Tokyo Olympics: Ill-timed TVNZ ad break sparks social media outrage during Games opening ceremony

TVNZ has drawn social media outrage, after taking an ad break at a poignant point of the Tokyo Olympic opening ceremony.

Before the parade of 206 nations into the Olympic Stadium, organisers asked for a moment's silence to respect victims of the COVID-19 pandemic, along with Israeli athletes and officials killed during the Munich 1972 terrorist attack.

"We, the Olympic community, also remember all the Olympians and members of our community who have so sadly left us," said the stadium announcer. 

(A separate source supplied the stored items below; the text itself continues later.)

Lemma other_action_is_accepted_untouched_witness :
  handler Demo.ascending Demo.closedPR (initial Demo.board) =
    (Return, {| remote := Demo.board; trace := []; logs := [];
                w := {| status := Some 202; body := "" |} |}).
Proof.
  apply (other_action_is_accepted_untouched Demo.ascending Demo.closedPR
           (Demo.event "closed" 42 "PR_1") Demo.board).
  - split; reflexivity.
  - vm_compute. discriminate.
Defined.

Lemma other_project_is_not_found_witness :
  handler Demo.ascending (Demo.openedPR 42 "PR_1") (initial Demo.otherProject) =
    (Return,
     {| remote := Demo.otherProject;
        trace := [succeeded (CallListProjects OWNER REPO)];
        logs := ["🚨 error project Roadmap not found: err=%!s(<nil>)"];
        w := {| status := Some 401; body := "project Roadmap not found" +:+ LF |} |}).
Proof.
  apply (other_project_is_not_found Demo.ascending (Demo.openedPR 42 "PR_1") _
           Demo.otherProject Demo.roadmap [Demo.sprint] (Demo.ok 200) Demo.otherProject
           (openedPR_event 42 "PR_1")).
  - reflexivity.
  - reflexivity.
  - vm_compute. discriminate.
Defined.

Lemma empty_project_list_panics_witness :
  handler Demo.ascending (Demo.openedPR 42 "PR_1") (initial Demo.noProject) =
    (Panic "runtime error: index out of range [0] with length 0",
     {| remote := Demo.noProject;
        trace := [succeeded (CallListProjects OWNER REPO)];
        logs := []; w := {| status := None; body := "" |} |}).
Proof.
  destruct (empty_project_list_panics Demo.ascending (Demo.openedPR 42 "PR_1") _
              Demo.noProject [] (Demo.ok 200) Demo.noProject
              (openedPR_event 42 "PR_1")) as [Hpanic _].
  - reflexivity.
  - reflexivity.
  - exact (Hpanic eq_refl).
Defined.

Lemma missing_column_stops_before_cards_witness :
  ∃ k, k ∈ allColumns
    ∧ (∀ column, column ∈ Demo.twoColumns → Get.ColumnName column ≠ k)
    ∧ (handler Demo.descending (Demo.openedPR 42 "PR_1") (initial Demo.noReview)).1 = Return
    ∧ w (handler Demo.descending (Demo.openedPR 42 "PR_1") (initial Demo.noReview)).2 =
        {| status := Some 401; body := ("column " +:+ k +:+ " does not exist") +:+ LF |}
    ∧ calls (handler Demo.descending (Demo.openedPR 42 "PR_1") (initial Demo.noReview)).2 =
        [CallListProjects OWNER REPO; CallListProjectColumns 1].
Proof.
  destruct (missing_column_stops_before_cards Demo.descending descending_entries
              (Demo.openedPR 42 "PR_1") _ Demo.noReview Demo.sprint [] (Demo.ok 200)
              Demo.noReview Demo.twoColumns (Demo.ok 200) Demo.noReview IN_REVIEW
              (openedPR_event 42 "PR_1")) as (k & Hk & Hno & _ & Hrun).
  - reflexivity.
  - reflexivity.
  - reflexivity.
  - reflexivity.
  - unfold allColumns. rewrite !elem_of_cons. right. right. left. reflexivity.
  - intros column Hin. unfold Demo.twoColumns in Hin.
    rewrite !elem_of_cons, elem_of_nil in Hin.
    destruct Hin as [->|[->|[->|[]]]]; vm_compute; discriminate.
  - exists k. split; [exact Hk |]. split; [exact Hno |].
    rewrite Hrun. repeat split.
Defined.

(** Which of the omitted columns the error names is the runtime's choice. *)
Example missing_column_depends_on_map_order :
  body (w (handler Demo.ascending (Demo.openedPR 42 "PR_1") (initial Demo.noReview)).2)
    = "column In review does not exist" +:+ LF
  ∧ body (w (handler Demo.descending (Demo.openedPR 42 "PR_1") (initial Demo.noReview)).2)
    = "column Pending release does not exist" +:+ LF.
Proof. split; reflexivity. Qed.

(** ** The calls of one request *)

Section Budget.
Context {Srv : Type} `{!BoardClient Srv}.
Context (rangeMap : gmap string (option ProjectColumn) → list (string * option ProjectColumn)).

Local Arguments at_ : simpl never.
Local Arguments collectColumns : simpl never.
Local Arguments projColumns0 : simpl never.
Local Arguments String.append : simpl never.
Local Arguments String.eqb : simpl never.
Local Arguments findCardID : simpl never.
Local Arguments firstMissing : simpl never.
Local Arguments Z.eqb : simpl never.
Local Arguments Z.ltb : simpl never.

(** What holds of all but the last element holds of whatever has a
    successor. *)
Lemma only_last {A} (P : A → Prop) (l : list A) :
  Forall (λ x, ¬ P x) (removelast l) →
  ∀ before x after, l = before ++ x :: after → P x → after = [].
Proof.
  intros Hall before x after -> Hx.
  destruct after as [|y after]; [reflexivity | exfalso].
  rewrite removelast_app in Hall by discriminate.
  apply Forall_app in Hall as [_ Hall]. cbn in Hall.
  apply Forall_cons in Hall as [Hnot _]. exact (Hnot Hx).
Qed.

Lemma ranks_ascend (l : list nat) :
  StronglySorted le l →
  ∀ i j a b, (i < j)%nat → l !! i = Some a → l !! j = Some b → (a ≤ b)%nat.
Proof.
  induction 1 as [|x l Hs IH Hx]; intros i j a b Hij Hi Hj.
  - destruct i; discriminate.
  - destruct j as [|j]; [lia |]. cbn in Hj.
    destruct i as [|i]; cbn in Hi.
    + injection Hi as <-. rewrite Forall_forall in Hx. apply Hx.
      apply list_elem_of_lookup. eauto.
    + apply (IH i j); [lia | assumption | assumption].
Qed.

Ltac trace_facts :=
  cbn; case_ifs;
  (repeat split;
   [ unfold count; cbn; lia | unfold count; cbn; lia
   | unfold count; cbn; lia | unfold count; cbn; lia
   | apply only_last; cbn; repeat constructor; cbn; congruence
   | apply only_last; cbn; repeat constructor; cbn; congruence
   | intros i j a b Hij; apply ranks_ascend; [cbn; repeat constructor; lia | exact Hij] ]).

(** C8.  Whatever the request and whatever the Board Client answers, one
    run of the handler makes at most one mutating call, at most one
    project listing, one column listing and four card listings; a call
    that returned an error is the last call of the run (nothing is
    retried and nothing follows a failure), a mutating call is the last
    call too, and the calls come one after the other in the order
    project listing, column listing, card listings, mutation. *)
Theorem one_mutation_and_six_reads_at_most req s0 :
  let result := handler rangeMap req (initial s0) in
  (count isMutation (calls result.2) ≤ 1)%nat
  ∧ (count isListProjects (calls result.2) ≤ 1)%nat
  ∧ (count isListProjectColumns (calls result.2) ≤ 1)%nat
  ∧ (count isListProjectCards (calls result.2) ≤ 4)%nat
  ∧ (∀ before x after,
       trace result.2 = before ++ x :: after → failure x ≠ None → after = [])
  ∧ (∀ before c after,
       calls result.2 = before ++ c :: after → isMutation c = true → after = [])
  ∧ (∀ i j a b, (i < j)%nat →
       map rank (calls result.2) !! i = Some a →
       map rank (calls result.2) !! j = Some b → (a ≤ b)%nat).
Proof.
  cbv zeta. unfold handler, calls.
  destruct (ValidatePayload req) as [text|]; [unfold_effects; trace_facts |].
  destruct (ParseWebHook req) as [event [text|]]; [unfold_effects; trace_facts |].
  destruct event as [e|]; [|unfold_effects; trace_facts].
  destruct (String.eqb (Get.Action e) "opened"); [|unfold_effects; trace_facts].
  unfold opened, getColumns, createOrMove, allColumns. cbn [listCards negb ifErr].
  unfold_effects. cbn.
  destruct (ListProjects OWNER REPO s0) as [[[projects r1] [text|]] s1]; cbn;
    [trace_facts |].
  destruct projects as [|project others]; cbn; [trace_facts |].
  destruct (String.eqb (Get.ProjectName project) PROJECT_NAME); cbn; [|trace_facts].
  destruct (ListProjectColumns (Get.ProjectID project) s1) as [[[cols r2] [text|]] s2]; cbn;
    [trace_facts |].
  destruct (firstMissing _) as [text|]; cbn; [trace_facts |].
  set (columns := collectColumns projColumns0 cols).
  destruct (ListProjectCards (Get.ColumnID (at_ columns BACKLOG)) s2)
    as [[[c1 r3] [text|]] s3]; cbn; [destruct r3; trace_facts |].
  destruct (ListProjectCards (Get.ColumnID (at_ columns IN_PROGRESS)) s3)
    as [[[c2 r4] [text|]] s4]; cbn; [destruct r4; trace_facts |].
  destruct (ListProjectCards (Get.ColumnID (at_ columns IN_REVIEW)) s4)
    as [[[c3 r5] [text|]] s5]; cbn; [destruct r5; trace_facts |].
  destruct (ListProjectCards (Get.ColumnID (at_ columns PENDING_RELEASE)) s5)
    as [[[c4 r6] [text|]] s6]; cbn; [destruct r6; trace_facts |].
  destruct (findCardID _ _ =? 0); cbn.
  - destruct (CreateProjectCard _ _ s6) as [[[c r7] [text|]] s7]; cbn;
      [destruct r7; trace_facts | trace_facts].
  - destruct (MoveProjectCard _ _ s6) as [[r7 [text|]] s7]; cbn;
      [destruct r7; trace_facts | trace_facts].
Qed.
End Budget.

"In particular, we remember those who lost their lives during the Olympic Games."

But the NZ free-to-air rightsholder chose that time to pay some bills - and Twitter blew up.

"Well, that's a joke!" says Kelly Harris. "Your placement of an ad just as the one minute of respect those lost was totally embarrassing and awful. WTF!??"

Aaron RJ Power says: "You decided to put an add break during a moment of silence.

"While the rest of world was taking a moment to remember, you decided to promote cereals and EV? Pretty insensitive and out of touch."

The Olympic gesture has been applauded by Israeli Prime Minister Nfatali Bennett and relatives of the Munich victims.

"I welcome this important and historic moment," Bennett tweets. "May their memory be blessed."

"Justice has finally been done for the husbands, fathers and sons who were murdered in Munich," widows Ilana Romano and Ankie Spitzer, who watched the ceremony in the stadium, said in a statement. Their husbands - weightlifter Yossef Romano and fencing coach Andre Spitzer - died in the attack.

"We went through 49 years of struggle and never gave up. [We] can't stop the tears from flowing.

"For this moment we waited."

Before the ceremony began, TVNZ warned Twitterati it would take ad breaks "where appropriate and pick our moments carefully".

Black Ferns Sevens captain Sarah Hirini and boxer David Nyika led the small NZ contingent into the stadium, with many athletes having not arrived in Tokyo yet or choosing to rest up for competition over the next few days.

Nyika was a late call-up as flagbearer, after rowing legend Hamish Bond had his eights heats rescheduled for Saturday and chose to stay at the Games Village.